Amalia Rodriguez

05 mai 1967
05m 54s
Ref. 00046

Information

Summary :

Interview with fado singer Amalia Rodriguez. She sings in her home, accompanied by several guitarists, and in a cabaret.

Media type :
Broadcast date :
05 mai 1967
Source :
Personnalité(s) :
Places :

Context

Beyond being the greatest singer in the history of the fado, Amalia Rodriguez (1920-1999) is a genuine myth in popular Lusitanian culture. Born in a very modest family with nine children, Amalia is only 19 when she starts performing in the most popular fado house of Lisbon, "Retiro da Severa". Her personal and distressing way of singing these nostalgic and sensual traditional melodies became a sensation. Frederico Valério discovered her and decided to write songs for her that were customised and broke free with the genre's traditional canon orchestration.

Amalia quickly imposed herself as the "queen of fado", but it was in 1954, when she participated in Henri Verneuil's film Les Amants du Tage that her fame became international. She recorded her first records, sang on the biggest stages, and appeared to be the voice of Portugal in the world's eyes. At the beginning of the 1960s, she met French composer Alain Oulman, who accompanied her during the rest of the decade. In 1970, she recorded the album Com que Voz, considered by many people to be her masterpiece.

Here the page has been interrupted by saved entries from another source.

Lemma mesh_step_dialogs e w : dialogs_ok w -> dialogs_ok (mesh_step lower t w e).
Proof.
  intros Hok. unfold mesh_step.
  destruct e as [now contacts regions scope connected| | | | | | | | | | | |id reply now];
    try (destruct (mw_view w) as [v|] eqn:E; [|done]; by apply view_event_dialogs).
  - destruct (mw_view w); [done|]. destruct Hok as [Hc _].
    eapply dialogs_ok_framed; [by apply poll_effect_framed|]. by split_and!.
  - destruct Hok as [Hc Hd]. destruct (om_get w.(mw_calls) id) as [c|] eqn:Ec; [|by unfold mesh_answer; rewrite Ec].
    set (w1 := w <| mw_calls := om_delete w.(mw_calls) id |>).
    assert (Hok1 : dialogs_ok w1) by by split; [apply delete_calls_ok|].
    destruct (is_send c) eqn:Es.
    + unfold mesh_answer. rewrite Ec. destruct (negb _); [by split|]. destruct c as [|region started mount|]; try done.
      cbn zeta. fold w1. unfold test_sent.
      assert (Hsame : forall w2, mw_view w2 = mw_view w -> mw_calls w2 = mw_calls w1 -> mw_log w2 = mw_log w ->
        mw_next w2 = mw_next w -> dialogs_ok w2).
      { intros w2 E1 E2 E3 E4. apply (dialogs_same w); [done|unfold calls_ok; rewrite E2, E3, E4; apply Hok1|by split]. }
      destruct reply as [|response| |]; cbn zeta; destruct (of_mount _ _) as [v|] eqn:E; try by apply Hsame.
      2: eapply dialogs_ok_framed; [apply after_reset_framed; by apply Hsame|by apply seed_region_ok].
      all: apply of_mount_view in E as [E _]; apply Hd in E; split; [exact (proj1 Hok1)|intros ? [= <-]; exact E].
    + destruct (quiet_answer_framed id reply now w c Hc Ec Es) as [->|[->|(v & E & Hf)]]; [by split|done|].
      eapply dialogs_ok_framed; [done|by apply Hd].
Qed.

Lemma mesh_run_dialogs events session : dialogs_ok (mesh_run lower t events (mesh_world0 session)).
Proof.
  unfold mesh_run. induction events as [|e l IH] using rev_ind; [split; [by intros ? ?|done]|].
  rewrite foldl_app. by apply mesh_step_dialogs.
Qed.
End steps.

(** A test is only sent to a region that is offered when it is sent, and one at a time. *)
Theorem test_sent_to_offered_region (lower : jstr -> jstr) (t : jstr -> list (jstr * Json) -> jstr) (rt : RunText)
    (events : list MeshEvent) (session : SessionEntry) (now : Z) :
  let w := mesh_run lower t events (mesh_world0 session) in
  let w' := mesh_step lower t w (MtRun now) in
  w' = w \/ exists v id, w.(mw_view) = Some v /\ v.(mv_sending) = false
    /\ v.(mv_dialog).(rd_region) ∈ v.(mv_knownRegions)
    /\ om_get w'.(mw_calls) id = Some (CallSend v.(mv_dialog).(rd_region) now v.(mv_mount)).
Proof.
  cbn zeta. destruct (mesh_run_dialogs lower t events session) as [Hc Hd].
  set (w := mesh_run _ _ _ _) in *. unfold mesh_step. destruct (mw_view w) as [v|] eqn:E; [|by left].
  destruct (Hd v eq_refl) as (_ & _ & _ & Hr). cbn [view_event]. unfold handleRun.
  destruct (_ || _) eqn:Eg; [by left|]. right. to_prop.
  assert (Hs := mesh_send_spec (CallSend v.(mv_dialog).(rd_region) now v.(mv_mount)) w Hc).
  destruct (mesh_send _ w) as [id w']. destruct Hs as (_ & _ & Hid & _).
  exists v, id. split_and!; [done| | |done].
  - by destruct (mv_sending v).
  - apply Hr; [by destruct (mv_dialogOpen v)|]. intros E'. by rewrite E' in *.
Qed.
(* ===== verification/ListActions.v ===== *)
(** The lists of contacts and channels and what changes them: [hooks/useContactsAndChannels.ts],
    with the prefetched requests of [prefetch.ts].

    A handler is an interaction tree, since the paging of the contacts ends only if the server
    does: its events are the requests it awaits, the prefetched promises it takes, the questions
    it asks, and the states it sets. A request answers with an error or a value, and [await] is
    the [await] of the source: an error leaves the function. What happens while a request is
    under way, the server and the rest of the client, is the parameter [Surroundings]: it gives
    the answer and may change everything. [fetchUndecryptedCount()] is called without [await] as
    the last thing two handlers do; it is run to its end here. Toasts are kept as their keys. *)
From ITree Require Import ITree ITreeFacts Events.State Events.StateFacts.
From S2P Require Import Prelude JsString JsCollections JsNum Types ApiErrors Directory.

(** ** Requests *)

Record BulkCreateHashtagChannelsResult := { bc_created_channels : list Channel; bc_decrypt_started : bool }.

Inductive ListRequest :=
  | GetContacts (limit offset : Z)
  | GetChannels
  | GetUndecryptedPacketCount
  | CreateContact (publicKey : jstr) (name : option jstr) (tryHistorical : bool) (type : option Z)
  | CreateChannel (name : jstr) (key : option jstr)
  | DecryptHistoricalPackets (channel_key channel_name : option jstr)
  | BulkCreateHashtagChannels (channelNames : list jstr) (tryHistorical : bool)
  | DeleteChannel (key : jstr)
  | DeleteContact (publicKey : jstr)
  | AdoptChannel (key : jstr)
  | RefuseChannel (key : jstr).

Definition reply_type (r : ListRequest) : Type :=
  match r with
  | GetContacts _ _ => list Contact
  | GetChannels => list Channel
  | GetUndecryptedPacketCount => Z
  | CreateContact _ _ _ _ => Contact
  | CreateChannel _ _ | AdoptChannel _ => Channel
  | BulkCreateHashtagChannels _ _ => BulkCreateHashtagChannelsResult
  | DecryptHistoricalPackets _ _ | DeleteChannel _ | DeleteContact _ | RefuseChannel _ => unit
  end.
Definition Answer (A : Type) : Type := (JsError + A)%type.

(** ** The state *)

(** The hook's state, and what its handlers do to their collaborators: the active conversation,
    the two flags of the router, the conversations whose messages were removed, the toasts. *)
Record ListWorld := {
  lw_contacts : list Contact;
  lw_contactsLoaded : bool;
  lw_channels : list Channel;
  lw_undecryptedCount : Z;
  lw_active : option Conversation;
  lw_pendingDeleteFallback : bool;
  lw_defaultConversationSet : bool;
  lw_removed : list jstr;
  lw_toasts : list jstr;
  lw_prefetched : list jstr;
  lw_requests : list ListRequest;
}.
#[export] Instance ListWorld_eta : Eta ListWorld :=
  fun w => Build_ListWorld w.(lw_contacts) w.(lw_contactsLoaded) w.(lw_channels) w.(lw_undecryptedCount) w.(lw_active)
    w.(lw_pendingDeleteFallback) w.(lw_defaultConversationSet) w.(lw_removed) w.(lw_toasts) w.(lw_prefetched)
    w.(lw_requests).

(** ** Programs *)

Inductive listE : Type -> Type :=
  | Api (r : ListRequest) : listE (Answer (reply_type r))
  | Prefetched (r : ListRequest) : listE (Answer (reply_type r))
  | TakePrefetch (key : jstr) : listE bool
  | Confirm (key : jstr) : listE bool
  | Modify (f : ListWorld -> ListWorld) : listE unit.

Definition prog (A : Type) : Type := itree listE (Answer A).

Definition returns {A} (x : A) : prog A := Ret (inr x).
Definition throws {A} (err : JsError) : prog A := Ret (inl err).
Definition awaits {A B} (t : prog A) (k : A -> prog B) : prog B :=
  ITree.bind t (fun x => match x with inl err => throws err | inr x => k x end).
Definition api (r : ListRequest) : prog (reply_type r) := ITree.trigger (Api r).
Definition modify {B} (f : ListWorld -> ListWorld) (k : prog B) : prog B :=
  ITree.bind (ITree.trigger (Modify f)) (fun _ => k).
Definition asks {B} (e : listE bool) (k : bool -> prog B) : prog B := ITree.bind (ITree.trigger e) k.
(** [try { t } catch (err) { k }] *)
Definition catches {A} (t : prog A) (k : JsError -> prog A) : prog A :=
  ITree.bind t (fun x => match x with inl err => k err | inr x => returns x end).

Notation "'await' x := t 'in' k" := (awaits t (fun x => k)) (at level 200, x name, t at level 100, k at level 200).

Definition setContacts (contacts : list Contact) {B} (k : prog B) : prog B :=
  modify (fun w => w <| lw_contacts := contacts |>) k.
Definition setChannels (channels : list Channel) {B} (k : prog B) : prog B :=
  modify (fun w => w <| lw_channels := channels |>) k.
Definition openConversation (type : ConversationType) (id name : jstr) {B} (k : prog B) : prog B :=
  modify (fun w => w <| lw_active := Some {| cv_type := type; cv_id := id; cv_name := name;
                                            cv_mapFocusKey := None; cv_locateKey := None |} |>) k.
Definition dropMessages (id : jstr) {B} (k : prog B) : prog B :=
  modify (fun w => w <| lw_removed := w.(lw_removed) ++ [id] |>) k.
Definition list_toast (key : string) {B} (k : prog B) : prog B :=
  modify (fun w => w <| lw_toasts := w.(lw_toasts) ++ [js key] |>) k.

(** ** Prefetched requests *)

Definition takePrefetchOrFetch (key : string) (r : ListRequest) : prog (reply_type r) :=
  asks (TakePrefetch (js key)) (fun present =>
    if present then catches (ITree.trigger (Prefetched r)) (fun _ => api r) else api r).

(** ** The handlers *)

Definition fetchUndecryptedCount : prog unit :=
  catches
    (await count := takePrefetchOrFetch "undecryptedCount" GetUndecryptedPacketCount in
     modify (fun w => w <| lw_undecryptedCount := count |>) (returns tt))
    (fun _ => returns tt).

Definition pageSize : Z := 1000.

(** The body of the loop, on [all] and [offset]. *)
Definition next_page (state : list Contact * Z) : itree listE (list Contact * Z + Answer (list Contact)) :=
  let '(all, offset) := state in
  ITree.bind (ITree.trigger (Api (GetContacts pageSize offset))) (fun answer =>
    match answer with
    | inl err => Ret (inr (inl err))
    | inr page =>
      let all := all ++ page in
      if len page <? pageSize then Ret (inr (inr all)) else Ret (inl (all, offset + pageSize))
    end).

Definition fetchAllContacts : prog (list Contact) :=
  await first := takePrefetchOrFetch "contacts" (GetContacts pageSize 0) in
  if len first <? pageSize then returns first else ITree.iter next_page (first, pageSize).

Definition handleCreateContact (name publicKey : jstr) (tryHistorical : bool) (type : option Z) : prog unit :=
  await created := api (CreateContact publicKey (truthy (Some name)) tryHistorical type) in
  await data := fetchAllContacts in
  setContacts data
  (openConversation CtContact created.(c_public_key)
     (getContactDisplayName created.(c_name) created.(c_public_key) created.(c_last_advert))
  (returns tt)).

(** The end shared by the two handlers that create a channel. *)
Definition decrypt_history (tryHistorical : bool) (r : ListRequest) : prog unit :=
  if tryHistorical then await _ := api r in fetchUndecryptedCount else returns tt.

Definition handleCreateChannel (name key : jstr) (tryHistorical : bool) : prog unit :=
  await created := api (CreateChannel name (Some key)) in
  await data := api GetChannels in
  setChannels data
  (openConversation CtChannel created.(ch_key) name
  (decrypt_history tryHistorical (DecryptHistoricalPackets (Some created.(ch_key)) None))).

Definition handleCreateHashtagChannel (name : jstr) (tryHistorical : bool) : prog unit :=
  let channelName := if startsWith name (js "#") then name else js "#" ++ name in
  await created := api (CreateChannel channelName None) in
  await data := api GetChannels in
  setChannels data
  (openConversation CtChannel created.(ch_key) channelName
  (decrypt_history tryHistorical (DecryptHistoricalPackets None (Some channelName)))).

Definition handleBulkCreateHashtagChannels (channelNames : list jstr) (tryHistorical : bool)
    : prog BulkCreateHashtagChannelsResult :=
  await result := api (BulkCreateHashtagChannels channelNames tryHistorical) in
  await data := api GetChannels in
  setChannels data
  (if tryHistorical && result.(bc_decrypt_started)
   then await _ := fetchUndecryptedCount in returns result
   else returns result).

(** [publicChannel?.key || KEY] *)
Definition public_field (f : Channel -> jstr) (otherwise : jstr) (channels : list Channel) : jstr :=
  truthy (f <$> findPublicChannel channels) ?? otherwise.

(** The end shared by the two deletions. *)
Definition leave_to_public (success : string) : prog unit :=
  await refreshedChannels := api GetChannels in
  setChannels refreshedChannels
  (modify (fun w => w <| lw_defaultConversationSet := true |>)
  (openConversation CtChannel (public_field ch_key PUBLIC_CHANNEL_KEY refreshedChannels)
     (public_field ch_name PUBLIC_CHANNEL_NAME refreshedChannels)
  (list_toast success (returns tt)))).

Definition handleDeleteChannel (key : jstr) : prog unit :=
  asks (Confirm (js "toast.deleteChannelConfirm")) (fun confirmed =>
    if negb confirmed then returns tt
    else
      catches
        (modify (fun w => w <| lw_pendingDeleteFallback := true |>)
          (await _ := api (DeleteChannel key) in
           dropMessages key (leave_to_public "toast.channelDeleted")))
        (fun _ => list_toast "toast.deleteChannelFailed" (returns tt))).

Definition handleDeleteContact (publicKey : jstr) : prog unit :=
  asks (Confirm (js "toast.deleteContactConfirm")) (fun confirmed =>
    if negb confirmed then returns tt
    else
      catches
        (modify (fun w => w <| lw_pendingDeleteFallback := true |>)
          (await _ := api (DeleteContact publicKey) in
           dropMessages publicKey
           (modify (fun w => w <| lw_contacts := filter (fun c => c.(c_public_key) <> publicKey) w.(lw_contacts) |>)
             (leave_to_public "toast.contactDeleted"))))
        (fun _ => list_toast "toast.deleteContactFailed" (returns tt))).

Definition handleAdoptChannel (key : jstr) : prog unit :=
  catches
    (await stored := api (AdoptChannel key) in
     await refreshed := api GetChannels in
     setChannels refreshed
     (openConversation CtChannel stored.(ch_key) stored.(ch_name)
     (list_toast "discovered.adopted" (returns tt))))
    (fun _ => list_toast "discovered.adoptFailed" (returns tt)).

Definition handleRefuseChannel (title key : jstr) : prog unit :=
  catches
    (await _ := api (RefuseChannel key) in
     dropMessages key
     (await refreshed := api GetChannels in
      setChannels refreshed
      (openConversation CtDiscovered (js "discovered") title
      (list_toast "discovered.refused" (returns tt)))))
    (fun _ => list_toast "discovered.refuseFailed" (returns tt)).

(** ** Running them *)

(** The server and the rest of the client while a request is under way. *)
Class Surroundings := {
  while_asking : forall r : ListRequest, ListWorld -> ListWorld * Answer (reply_type r);
  prefetched_answer : forall r : ListRequest, ListWorld -> ListWorld * Answer (reply_type r);
  confirmed : jstr -> ListWorld -> bool;
}.

Section runs.
Context `{Surroundings}.

Definition handle_list : listE ~> Monads.stateT ListWorld (itree void1) :=
  fun _ e w =>
    match e with
    | Api r => Ret (while_asking r (w <| lw_requests := w.(lw_requests) ++ [r] |>))
    | Prefetched r => Ret (prefetched_answer r w)
    | TakePrefetch key =>
      Ret (w <| lw_prefetched := filter (fun k => k <> key) w.(lw_prefetched) |>, bool_decide (key ∈ w.(lw_prefetched)))
    | Confirm key => Ret (w, confirmed key w)
    | Modify f => Ret (f w, tt)
    end.

(** [t], started in [w], ends in [w'] with the answer [x]. *)
Definition runs_to {A} (t : itree listE A) (w w' : ListWorld) (x : A) : Prop :=
  eutt eq (interp_state handle_list t w) (Ret (w', x)).
End runs.
(* ===== verification/ConversationActions.v ===== *)
(** What the conversation on screen can be asked: [hooks/useConversationActions.ts] and
    [hooks/useConversationNavigation.ts].

    A call of the hook is an event up to its request, the answer is a later event, in any order;
    the conversation on screen may change in between. [observeMessage] is a log, as are the calls
    of the input and the toasts. A send that fails throws to the composer, which is told. *)
From S2P Require Import Prelude JsString JsCollections JsNum Types ApiErrors Directory RealtimeApp ResendWindow.

(** ** Actions *)

(** A request under way, with what its continuation remembers. *)
Inductive ActionCall :=
  | CallSendMessage (conversationId : jstr) (startedAtMs : Z)
  | CallResend (newTimestamp : bool)
  | CallFloodScope
  | CallPathHashMode
  | CallTrace
  | CallPathDiscovery.
Inductive ActionReply :=
  | ReplyMessage (sent : Message)
  | ReplyResent (message : option Message)
  | ReplyChannel (updated : Channel)
  | ReplyTrace (remote_snr local_snr : option num)
  | ReplyPathDiscovery (contact : IncomingContact)
  | ReplyError (err : JsError).

Inductive InputCall := StartReply (sender quote : jstr) | AppendText (text : jstr).

Record Actions := {
  ac_active : option Conversation;
  ac_contacts : list Contact;
  ac_channels : list Channel;
  ac_sightings : gmap Z Z;
  ac_observed : list Message;
  ac_input : list InputCall;
  ac_toasts : list jstr;
  ac_refused : list Z;
  ac_calls : list (Z * ActionCall);
  ac_next : Z;
}.
#[export] Instance Actions_eta : Eta Actions :=
  fun s => Build_Actions s.(ac_active) s.(ac_contacts) s.(ac_channels) s.(ac_sightings) s.(ac_observed) s.(ac_input)
    s.(ac_toasts) s.(ac_refused) s.(ac_calls) s.(ac_next).

Definition action_send (c : ActionCall) (s : Actions) : Actions :=
  (s <| ac_calls := s.(ac_calls) ++ [(s.(ac_next), c)] |>) <| ac_next := s.(ac_next) + 1 |>.
Definition action_toast (key : string) (s : Actions) : Actions := s <| ac_toasts := s.(ac_toasts) ++ [js key] |>.
Definition action_observe (msg : Message) (s : Actions) : Actions := s <| ac_observed := s.(ac_observed) ++ [msg] |>.

Definition handleSendMessage (startedAtMs : Z) (s : Actions) : Actions :=
  match s.(ac_active) with
  | None => s
  | Some conversation => action_send (CallSendMessage conversation.(cv_id) startedAtMs) s
  end.

(** [handleSendMessage], from its answer on. *)
Definition message_sent (conversationId : jstr) (startedAtMs : Z) (sent : Message) (respondedAtMs : Z)
    (measuredOffsetSec : option Z) (s : Actions) : Actions :=
  let anchor := sendAnchorMs sent.(m_sender_timestamp) startedAtMs respondedAtMs measuredOffsetSec in
  let s := s <| ac_sightings := noteLiveOutgoingChannelMessage sent anchor s.(ac_sightings) |> in
  if (cv_id <$> s.(ac_active)) ≟ Some conversationId then action_observe sent s else s.

Definition message_resent (newTimestamp : bool) (resent : option Message) (s : Actions) : Actions :=
  let s :=
    match newTimestamp, resent, s.(ac_active) with
    | true, Some message, Some active =>
      match active.(cv_type) with
      | CtChannel => if active.(cv_id) ≟ message.(m_conversation_key) then action_observe message s else s
      | _ => s
      end
    | _, _, _ => s
    end in
  action_toast (if newTimestamp then "toast.resentNewTimestamp" else "toast.resent") s.

Definition handleSenderClick (sender : jstr) (quote : option jstr) (s : Actions) : Actions :=
  s <| ac_input := s.(ac_input) ++
    [match quote with Some quote => StartReply sender quote | None => AppendText (js "@[" ++ sender ++ js "] ") end] |>.

Definition handleTrace (s : Actions) : Actions :=
  match s.(ac_active) with
  | Some {| cv_type := CtContact |} => action_send CallTrace (action_toast "toast.traceStarted" s)
  | _ => s
  end.

(** [i18n.t] of the parts is left out: the toast says whether there is one. *)
Definition trace_done (remote_snr local_snr : option num) (s : Actions) : Actions :=
  action_toast match remote_snr, local_snr with
               | None, None => "toast.traceComplete"
               | _, _ => "toast.traceCompleteDetail"
               end s.

Section locale.
Context (localeCompare : jstr -> jstr -> comparison).

Definition merge_channel (updated : Channel) (s : Actions) : Actions :=
  s <| ac_channels := mergeChannelIntoList localeCompare updated s.(ac_channels) |>.

(** The answer to a request: a handler with a [catch] tells the failure, the others throw. *)
Definition action_answered (c : ActionCall) (reply : ActionReply) (id nowMs : Z) (measuredOffsetSec : option Z)
    (s : Actions) : Actions :=
  match c, reply with
  | CallSendMessage conversationId startedAtMs, ReplyMessage sent =>
    message_sent conversationId startedAtMs sent nowMs measuredOffsetSec s
  | CallResend newTimestamp, ReplyResent message => message_resent newTimestamp message s
  | CallFloodScope, ReplyChannel updated =>
    action_toast (match truthy updated.(ch_flood_scope_override) with
                  | Some _ => "toast.regionalOverrideSaved" | None => "toast.regionalOverrideCleared" end)
      (merge_channel updated s)
  | CallPathHashMode, ReplyChannel updated =>
    action_toast (match updated.(ch_path_hash_mode_override) with
                  | Some _ => "toast.pathHopOverrideSaved" | None => "toast.pathHopOverrideCleared" end)
      (merge_channel updated s)
  | CallTrace, ReplyTrace remote_snr local_snr => trace_done remote_snr local_snr s
  | CallPathDiscovery, ReplyPathDiscovery contact =>
    s <| ac_contacts := mergeContactIntoList s.(ac_contacts) contact ?? s.(ac_contacts) |>
  | CallResend _, ReplyError _ => action_toast "toast.resendFailed" s
  | CallFloodScope, ReplyError _ => action_toast "toast.regionalOverrideFailed" s
  | CallPathHashMode, ReplyError _ => action_toast "toast.pathHopOverrideFailed" s
  | CallTrace, ReplyError _ => action_toast "toast.traceFailed" s
  | (CallSendMessage _ _ | CallPathDiscovery), ReplyError _ => s <| ac_refused := s.(ac_refused) ++ [id] |>
  | _, _ => s
  end.

Inductive ActionEvent :=
  | AcOpen (conversation : option Conversation)
  | AcSend (nowMs : Z)
  | AcResend (newTimestamp : bool)
  | AcFloodScope | AcPathHashMode | AcTrace | AcPathDiscovery
  | AcSenderClick (sender : jstr) (quote : option jstr)
  | AcSighting (msg : Message) (nowMs : Z)
  | AcAnswer (id : Z) (reply : ActionReply) (nowMs : Z) (measuredOffsetSec : option Z).

Definition action_step (s : Actions) (e : ActionEvent) : Actions :=
  match e with
  | AcOpen conversation => s <| ac_active := conversation |>
  | AcSend nowMs => handleSendMessage nowMs s
  | AcResend newTimestamp => action_send (CallResend newTimestamp) s
  | AcFloodScope => action_send CallFloodScope s
  | AcPathHashMode => action_send CallPathHashMode s
  | AcTrace => handleTrace s
  | AcPathDiscovery => action_send CallPathDiscovery s
  | AcSenderClick sender quote => handleSenderClick sender quote s
  | AcSighting msg nowMs => s <| ac_sightings := noteLiveOutgoingChannelMessage msg nowMs s.(ac_sightings) |>
  | AcAnswer id reply nowMs measuredOffsetSec =>
    match om_get s.(ac_calls) id with
    | None => s
    | Some c => action_answered c reply id nowMs measuredOffsetSec (s <| ac_calls := om_delete s.(ac_calls) id |>)
    end
  end.
Definition action_run (events : list ActionEvent) (s : Actions) : Actions := foldl action_step s events.
End locale.

(** ** Navigation *)

Record SearchNavigateTarget := {
  st_id : Z;
  st_type : MessageType;
  st_conversation_key : jstr;
  st_conversation_name : jstr;
}.
Record Navigation := {
  nv_targetMessageId : option Z;
  nv_infoPaneContactKey : option jstr;
  nv_infoPaneFromChannel : bool;
  nv_infoPaneChannelKey : option jstr;
  nv_searchPrefillRequest : option (jstr * Z);
  nv_selected : list Conversation;
}.
#[export] Instance Navigation_eta : Eta Navigation :=
  fun n => Build_Navigation n.(nv_targetMessageId) n.(nv_infoPaneContactKey) n.(nv_infoPaneFromChannel)
    n.(nv_infoPaneChannelKey) n.(nv_searchPrefillRequest) n.(nv_selected).

Definition plain_conversation (type : ConversationType) (id name : jstr) : Conversation :=
  {| cv_type := type; cv_id := id; cv_name := name; cv_mapFocusKey := None; cv_locateKey := None |}.

Definition handleOpenContactInfo (publicKey : jstr) (fromChannel : option bool) (n : Navigation) : Navigation :=
  (n <| nv_infoPaneContactKey := Some publicKey |>) <| nv_infoPaneFromChannel := fromChannel ?? false |>.
Definition handleCloseContactInfo (n : Navigation) : Navigation := n <| nv_infoPaneContactKey := None |>.
Definition handleOpenChannelInfo (channelKey : jstr) (n : Navigation) : Navigation :=
  n <| nv_infoPaneChannelKey := Some channelKey |>.
Definition handleCloseChannelInfo (n : Navigation) : Navigation := n <| nv_infoPaneChannelKey := None |>.

Definition handleSelectConversationWithTargetReset (conv : Conversation) (preserveTarget : bool) (n : Navigation) : Navigation :=
  let n := match conv.(cv_type), preserveTarget with
           | CtSearch, _ | _, true => n
           | _, _ => n <| nv_targetMessageId := None |>
           end in
  n <| nv_selected := n.(nv_selected) ++ [conv] |>.

Definition handleNavigateToChannel (channels : list Channel) (channelKey : jstr) (n : Navigation) : Navigation :=
  match array_find (fun item => item.(ch_key) ≟ channelKey) channels with
  | None => n
  | Some channel =>
    handleSelectConversationWithTargetReset (plain_conversation CtChannel channel.(ch_key) channel.(ch_name)) false n
    <| nv_infoPaneContactKey := None |>
  end.

Definition handleNavigateToMessage (target : SearchNavigateTarget) (n : Navigation) : Navigation :=
  let convType := match target.(st_type) with CHAN => CtChannel | PRIV => CtContact end in
  handleSelectConversationWithTargetReset
    (plain_conversation convType target.(st_conversation_key) target.(st_conversation_name)) true
    (n <| nv_targetMessageId := Some target.(st_id) |>).

Definition handleOpenSearchWithQuery (query : jstr) (n : Navigation) : Navigation :=
  let n := (n <| nv_targetMessageId := None |>) <| nv_infoPaneContactKey := None |> in
  let n := handleSelectConversationWithTargetReset (plain_conversation CtSearch (js "search") (js "Message Search")) false n in
  n <| nv_searchPrefillRequest := Some (query, ((snd <$> n.(nv_searchPrefillRequest)) ?? 0) + 1) |>.

(** ** What they promise *)

(** The handlers of the hook, and the end of a scroll. [App.tsx] also sets the target to a message of the
    conversation on screen, its first unread one; that is left out. *)

Inductive NavEvent :=
  | NvContactInfo (publicKey : jstr) (fromChannel : option bool) | NvCloseContactInfo
  | NvChannelInfo (channelKey : jstr) | NvCloseChannelInfo
  | NvSelect (conv : Conversation) | NvChannel (channels : list Channel) (channelKey : jstr)
  | NvMessage (target : SearchNavigateTarget) | NvSearch (query : jstr) | NvTargetReached.
Definition nav_step (n : Navigation) (e : NavEvent) : Navigation :=
  match e with
  | NvContactInfo publicKey fromChannel => handleOpenContactInfo publicKey fromChannel n
  | NvCloseContactInfo => handleCloseContactInfo n
  | NvChannelInfo channelKey => handleOpenChannelInfo channelKey n
  | NvCloseChannelInfo => handleCloseChannelInfo n
  | NvSelect conv => handleSelectConversationWithTargetReset conv false n
  | NvChannel channels channelKey => handleNavigateToChannel channels channelKey n
  | NvMessage target => handleNavigateToMessage target n
  | NvSearch query => handleOpenSearchWithQuery query n
  | NvTargetReached => n <| nv_targetMessageId := None |>
  end.
Definition nav_run (events : list NavEvent) (n : Navigation) : Navigation := foldl nav_step n events.
Definition nav0 : Navigation :=
  {| nv_targetMessageId := None; nv_infoPaneContactKey := None; nv_infoPaneFromChannel := false;
     nv_infoPaneChannelKey := None; nv_searchPrefillRequest := None; nv_selected := [] |}.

During the 1974 Carnation Revolution, when she was suspected of being a sympathiser of the Salazar regime, she had some less successful times. But her 1977 comeback album, Cantigas numa Lingua Antiga, was a triumph. A true living legend, Amalia Rodriguez died in 1999 at the age of 79. She was the first woman to have entered Lisbon's national Pantheon.

Stéphane Ollivier

Transcription

(Music)
Claude Fleouter
Tonight, Amalia Rodrigues will sing in a great Parisian music hall. In Lisbon, her native city, she is the idol of the Portuguese, the incarnation of the fado.
(Music)
Amalia Rodrigues
I was 7 years old, 6 years old, I already sang like the other children. I sang at home and in the streets, at school, all that. I was always singing. But, just like that, I started singing in public, at the age of 17.
Claude Fleouter
And were you poor at that time?
Amalia Rodrigues
Very, very poor.
Claude Fleouter
How poor?
Amalia Rodrigues
Well, I didn't have anything. I had nothing at all. So people, they always told me: "Why don't you go sing?", because I sung the fado very well. "You have to go, you have to sing because that way, you'll be a great artist". Myself, I didn't believe it. But one day, a friend of mine, he took me to a place that was typical for fado. I sang for the owner. He hired me right away.
Claude Fleouter
What is the fado?
Amalia Rodrigues
The fado, it's... it's a feeling. You can't explain the fado. You feel it. It's like love. When you're in love, you can't explain how you're in love. It's a feeling.
Claude Fleouter
And is the fado a feeling that only expresses love?
Amalia Rodrigues
No. Me, I never said that the fado, is love. It's a feeling. It's something that... You know, society, the people who are poor... how can I say it? It's also kind of like a lament. Everyone that's suffering, and they feel like crying. It's our way of lamenting in Portugal.